Singapore led the growth of luxury home prices around the world with an 11.5% increase for the first half of 2018, Knight Frank revealed.
According to a report, Singapore and Tokyo have bucked the general, trending decline of price growth around the world. “In Singapore, recovery is a consequence of rising foreign demand and high land bids by developers, which has fed through to new-build prices,” said Kate Everett-Allen, Knight Frank head of international residential research.
She did note that Singapore has introduced new macro-prudential measures into the residential market. “Investors may rue the rise in property market regulations which, in many cases, will add to their bottom line in the form of purchase or disposal taxes,” she added.
Meanwhile, prime prices in Tokyo grew by 9.4%. Knight Frank said the growth is linked to economic sentiment, the city’s relative value compared with Hong Kong and Singapore, and investment ahead of the 2020 Olympic Games.
Luxury home prices in Beijing (+7.3%) and Shanghai (+3.3%) currently sit mid-table. “China’s decision to pare back its housing subsidy programme will have an impact on mass market sales in smaller cities, but we expect luxury price growth in first-tier cities to persist,” Everett-Allen commented.

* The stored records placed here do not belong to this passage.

(** X14. What keeps [send] from editing: on an ordinary message with
    its channel, a [send] creates a new message, and edits nothing,
    whenever the util is not set to edit, or the options carry files, or
    the last response has been deleted or has attachments. *)
Theorem CommandUtil_send_creates (o : CommandUtil.SendOptions)
    (st : CommandUtil.State) :
  CommandUtil.isSlash st = false →
  CommandUtil.has_channel st = true →
  CommandUtil.shouldEdit st = false ∨
  CommandUtil.hasFiles o = true ∨
  (∃ m, CommandUtil.lastResponse st = CommandUtil.Response m ∧
        (CommandUtil.sent_id m ∈ CommandUtil.deletedMessages st ∨
         CommandUtil.attachments m ≠ 0%nat)) →
  util_issued (CommandUtil.send o) st =
    [CommandUtil.ChannelSend
       (CommandUtil.Object
          (CommandUtil.with_ephemeral None (CommandUtil.newOptions o)))].
Proof.
  destruct st as [slash id channel defer repl should last deleted p calls].
  cbn. intros -> -> Hwhy. unfold util_issued. run_util. cbn.
  destruct should; cbn.
  2: { destruct (p _ _); cbn; apply drop_app_length. }
  destruct (CommandUtil.hasFiles o); cbn.
  { destruct (p _ _); cbn; apply drop_app_length. }
  destruct Hwhy as [Hfalse | [Hfalse | (m & -> & Hwhy)]]; try discriminate.
  cbn. destruct Hwhy as [Hdeleted | Hattach].
  - rewrite (bool_decide_eq_true_2 _ Hdeleted). cbn.
    destruct (p _ _); cbn; apply drop_app_length.
  - destruct (bool_decide (CommandUtil.sent_id m ∈ deleted)); cbn.
    + destruct (p _ _); cbn; apply drop_app_length.
    + apply Nat.eqb_neq in Hattach. rewrite Hattach. cbn.
      destruct (p _ _); cbn; apply drop_app_length.
Qed.

Lemma CommandUtil_send_creates_witness :
  util_issued (CommandUtil.send UtilSample.with_file)
    (CommandUtil.send UtilSample.hello UtilSample.fresh).2 =
    [CommandUtil.ChannelSend
       (CommandUtil.Object
          (CommandUtil.with_ephemeral None
             (CommandUtil.newOptions UtilSample.with_file)))].
Proof.
  apply (CommandUtil_send_creates UtilSample.with_file
           (CommandUtil.send UtilSample.hello UtilSample.fresh).2).
  - reflexivity.
  - reflexivity.
  - right. left. reflexivity.
Defined.

(** X15. A slash command is replied to once: once a [send] on a slash
    message has been fulfilled, the util holds the response, and every
    later [send] edits the reply instead of replying again, whatever has
    become of the interaction's flags in between. *)
Theorem CommandUtil_slash_reply_once (o1 o2 : CommandUtil.SendOptions)
    (st st1 : CommandUtil.State) (r : CommandUtil.LastResponse) :
  CommandUtil.isSlash st = true →
  (CommandUtil.send o1 st).1 = Fulfilled r →
  CommandUtil.isSlash st1 = true →
  CommandUtil.lastResponse st1 =
    CommandUtil.lastResponse (CommandUtil.send o1 st).2 →
  (∃ m, r = CommandUtil.Response m ∧
        CommandUtil.lastResponse (CommandUtil.send o1 st).2 = r) ∧
  util_issued (CommandUtil.send o2) st1 =
    [CommandUtil.InteractionEditReply
       (CommandUtil.Object
          (CommandUtil.with_reply None (CommandUtil.newOptions o2)))].
Proof.
  intros Hslash Hdone Hslash1 Hlast.
  assert (Hheld : ∃ m, r = CommandUtil.Response m ∧
            CommandUtil.lastResponse (CommandUtil.send o1 st).2 = r).
  { destruct st as [slash id channel defer repl should last deleted p calls].
    cbn in Hslash. subst slash. revert Hdone. run_util. cbn.
    destruct (match last with CommandUtil.Response _ => true | _ => false end
              || defer || repl); cbn;
      match goal with |- context [p ?n ?c] => destruct (p n c) end;
      cbn; intros [= <-]; eauto. }
  split; [exact Hheld |].
  destruct Hheld as (m & -> & Hm). rewrite Hm in Hlast.
  destruct st1 as [slash id channel defer repl should last deleted p calls].
  cbn in Hslash1, Hlast. subst slash last.
  unfold util_issued. run_util. cbn.
  destruct (p _ _); cbn; apply drop_app_length.
Qed.

Lemma CommandUtil_slash_reply_once_witness :
  util_issued (CommandUtil.send UtilSample.again)
    (CommandUtil.send UtilSample.hello UtilSample.fresh_slash).2 =
    [CommandUtil.InteractionEditReply
       (CommandUtil.Object
          (CommandUtil.with_reply None
             (CommandUtil.newOptions UtilSample.again)))].
Proof.
  apply (CommandUtil_slash_reply_once UtilSample.hello UtilSample.again
           UtilSample.fresh_slash
           (CommandUtil.send UtilSample.hello UtilSample.fresh_slash).2
           (CommandUtil.Response
              {| CommandUtil.sent_id := 100; CommandUtil.attachments := 0 |}));
    reflexivity.
Defined.

(** X16. A [send] issues at most one call to the platform, and none
    that carries what does not belong there: an ordinary message is sent
    or edited without the [ephemeral] flag, an interaction is answered
    without a message reference, and a first interaction reply asks for
    the reply to be fetched. *)
Theorem CommandUtil_send_sanitized (o : CommandUtil.SendOptions)
    (st : CommandUtil.State) :
  (length (util_issued (CommandUtil.send o) st) ≤ 1)%nat ∧
  ∀ c, c ∈ util_issued (CommandUtil.send o) st →
       util_sanitized (CommandUtil.isSlash st) c.
Proof.
  destruct st as [slash id channel defer repl should last deleted p calls].
  unfold util_issued. run_util. cbn.
  assert (Hone : ∀ c : CommandUtil.UtilCall,
            drop (length calls) (calls ++ [c]) = [c])
    by (intros c; apply drop_app_length).
  assert (Hnone : drop (length calls) calls = []) by apply drop_all.
  assert (Hin : ∀ c c' : CommandUtil.UtilCall,
            util_sanitized slash c → c' ∈ [c] → util_sanitized slash c').
  { intros c c' Hc Hin'. apply list_elem_of_singleton in Hin'. by subst. }
  assert (Hnil : ∀ c' : CommandUtil.UtilCall,
            c' ∈ [] → util_sanitized slash c').
  { intros c' Hin'. by apply not_elem_of_nil in Hin'. }
  destruct slash; cbn.
  - destruct (match last with CommandUtil.Response _ => true | _ => false end
              || defer || repl); cbn;
      match goal with |- context [p ?n ?c] => destruct (p n c) end;
      cbn; rewrite Hone; (split; [cbn; lia |]);
      intros c'; apply Hin; cbn; done.
  - destruct should; cbn.
    + destruct (CommandUtil.hasFiles o); cbn.
      * destruct channel; cbn.
        -- match goal with |- context [p ?n ?c] => destruct (p n c) end;
             cbn; rewrite Hone; (split; [cbn; lia |]);
             intros c'; apply Hin; cbn; done.
        -- rewrite Hnone. split; [cbn; lia | exact Hnil].
      * destruct last as [| | m]; cbn;
          try (rewrite Hnone; split; [cbn; lia | exact Hnil]).
        destruct (bool_decide (CommandUtil.sent_id m ∈ deleted)); cbn;
          [| destruct (CommandUtil.attachments m =? 0)%nat; cbn];
          try (destruct channel; cbn;
               [| rewrite Hnone; split; [cbn; lia | exact Hnil]]);
          match goal with |- context [p ?n ?c] => destruct (p n c) end;
          cbn; rewrite Hone; (split; [cbn; lia |]);
          intros c'; apply Hin; cbn; done.
    + destruct channel; cbn.
      * match goal with |- context [p ?n ?c] => destruct (p n c) end;
          cbn; rewrite Hone; (split; [cbn; lia |]);
          intros c'; apply Hin; cbn; done.
      * rewrite Hnone. split; [cbn; lia | exact Hnil].
Qed.

(** ** Registering listeners *)

(** Unfold a handler method down to the state-passing function it
    denotes. *)
Ltac run_handler :=
  unfold Handlers.ListenerHandler_register, Handlers.ListenerHandler_deregister,
    Handlers.remove, Handlers.addToEmitter, Handlers.removeFromEmitter;
  unfold Handlers.AkairoHandler_register, Handlers.AkairoHandler_deregister,
    Handlers.find_module, Handlers.find_emitter;
  unfold Handlers.bind, Handlers.get, Handlers.update, Handlers.ret,
    Handlers.fail;
  cbn [fst snd Handlers.classToHandle_name Handlers.automateCategories
       Handlers.parent_directory Handlers.require_resolve Handlers.modules
       Handlers.categories
       Handlers.emitters Handlers.uncached Handlers.emitter_calls
       Handlers.emitted Handlers.set_modules Handlers.set_categories
       Handlers.set_emitters Handlers.add_uncached Handlers.add_emitter_call
       Handlers.add_emitted Handlers.id Handlers.categoryID Handlers.filepath
       Handlers.category Handlers.emitter Handlers.event Handlers.type
       Handlers.with_filepath Handlers.with_categoryID
       Handlers.with_category].

(** What a base registration that goes through leaves behind. *)
Lemma AkairoHandler_register_run (l : Handlers.Listener)
    (path : option string) (h : Handlers.Handler) :
  has_directory l path h →
  Handlers.AkairoHandler_register l path h = (Fulfilled tt, registered l path h).
Proof.
  intros Hdir. unfold has_directory in Hdir.
  unfold registered, as_registered, filed_under.
  destruct h as [name automate parent res mods cats ems unc ecalls emitted].
  cbn [Handlers.automateCategories] in *.
  run_handler.
  assert (Hfinal : ∀ c l',
    (let h1 :=
       if bool_decide (is_Some (cats !! c))
       then Handlers.Build_Handler name automate parent res
              (<[Handlers.id l := Handlers.with_filepath path l]> mods)
              cats ems unc ecalls emitted
       else Handlers.set_categories (<[c := ∅]> cats)
              (Handlers.Build_Handler name automate parent res
                 (<[Handlers.id l := Handlers.with_filepath path l]> mods)
                 cats ems unc ecalls emitted) in
     Handlers.set_modules (<[Handlers.id l := l']> (Handlers.modules h1))
       (Handlers.set_categories
          (<[c := {[Handlers.id l]}
                  ∪ default ∅ (Handlers.categories h1 !! c)]>
             (Handlers.categories h1)) h1))
    = Handlers.Build_Handler name automate parent res
        (<[Handlers.id l := l']> mods)
        (<[c := {[Handlers.id l]} ∪ default ∅ (cats !! c)]> cats)
        ems unc ecalls emitted).
  { intros c l'. cbv zeta.
    destruct (bool_decide (is_Some (cats !! c))) eqn:Hhas;
      cbn [Handlers.set_modules Handlers.set_categories Handlers.modules
           Handlers.categories Handlers.classToHandle_name
           Handlers.automateCategories Handlers.parent_directory
           Handlers.emitters Handlers.uncached Handlers.emitter_calls
           Handlers.emitted].
    - by rewrite insert_insert_eq.
    - apply bool_decide_eq_false in Hhas.
      assert (Hnone : cats !! c = None).
      { destruct (cats !! c) eqn:E; [| done]. destruct Hhas. by eexists. }
      rewrite !insert_insert_eq, lookup_insert_eq, Hnone. done. }
  destruct (String.eqb (Handlers.categoryID l) "default" && automate) eqn:Hauto.
  - destruct (Hdir eq_refl) as [p ->].
    cbn [Handlers.parent_directory]. f_equal. apply Hfinal.
  - f_equal. apply Hfinal.
Qed.

(** Dropping a cache entry touches nothing but [require.cache]. *)
Lemma dropped_same (path : option string) (h : Handlers.Handler) :
  Handlers.modules (dropped path h) = Handlers.modules h ∧
  Handlers.categories (dropped path h) = Handlers.categories h ∧
  Handlers.emitters (dropped path h) = Handlers.emitters h ∧
  Handlers.emitter_calls (dropped path h) = Handlers.emitter_calls h ∧
  Handlers.emitted (dropped path h) = Handlers.emitted h.
Proof.
  unfold dropped. destruct path as [p |]; [| done].
  destruct (String.eqb p ""); [done |].
  by destruct (Handlers.require_resolve h p).
Qed.

(** What a base deregistration that goes through leaves behind. *)
Lemma AkairoHandler_deregister_run (l : Handlers.Listener) (c : string)
    (h : Handlers.Handler) :
  Handlers.category l = Some c →
  droppable (Handlers.filepath l) h →
  Handlers.AkairoHandler_deregister l h =
    (Fulfilled tt,
     Handlers.set_categories
       (alter (λ members, members ∖ {[Handlers.id l]}) c
          (Handlers.categories h))
       (Handlers.set_modules (delete (Handlers.id l) (Handlers.modules h))
          (dropped (Handlers.filepath l) h))).
Proof.
  intros Hcat Hdrop.
  unfold Handlers.AkairoHandler_deregister, dropped, Handlers.bind,
    Handlers.ret, Handlers.update, Handlers.get, Handlers.fail.
  rewrite Hcat.
  destruct (Handlers.filepath l) as [p |]; [| reflexivity].
  destruct (String.eqb p "") eqn:Hp; [reflexivity |].
  destruct (Hdrop p eq_refl) as [file Hfile]; [by apply String.eqb_neq |].
  rewrite Hfile. reflexivity.
Qed.

(** A base deregistration of a module whose file does not resolve throws
    before anything is deleted. *)
Lemma AkairoHandler_deregister_unresolved (l : Handlers.Listener) (p : string)
    (h : Handlers.Handler) :
  Handlers.filepath l = Some p →
  p ≠ "" →
  Handlers.require_resolve h p = None →
  Handlers.AkairoHandler_deregister l h =
    (Rejected (NodeError "MODULE_NOT_FOUND"), h).
Proof.
  intros Hpath Hp Hfile.
  unfold Handlers.AkairoHandler_deregister, Handlers.bind, Handlers.ret,
    Handlers.update, Handlers.get, Handlers.fail.
  rewrite Hpath. apply String.eqb_neq in Hp. rewrite Hp, Hfile. reflexivity.
Qed.





(** A new handler has modules and categories in step. *)
Lemma ListenerHandler_new_categorised (className : string) (automate : bool)
    (parent : string → string) (resolve : string → option string)
    (client : nat) :
  Handlers.categorised
    (Handlers.ListenerHandler_new className automate parent resolve client).
Proof.
  split.
  - intros i l. cbn. by rewrite lookup_empty.
  - intros c members i. cbn. by rewrite lookup_empty.
Qed.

Meanwhile, across 20 cities Knight Frank tracks all around the world, the average growth of prime prices dipped to 4.2% from the previous record of 6%. “With the cost of finance set to rise in a number of markets, more stringent cooling measures being imposed, and slower growth in China’s first-tier cities, lower price growth will characterise the overall results of the Index for some time to come,” Everett-Allen said.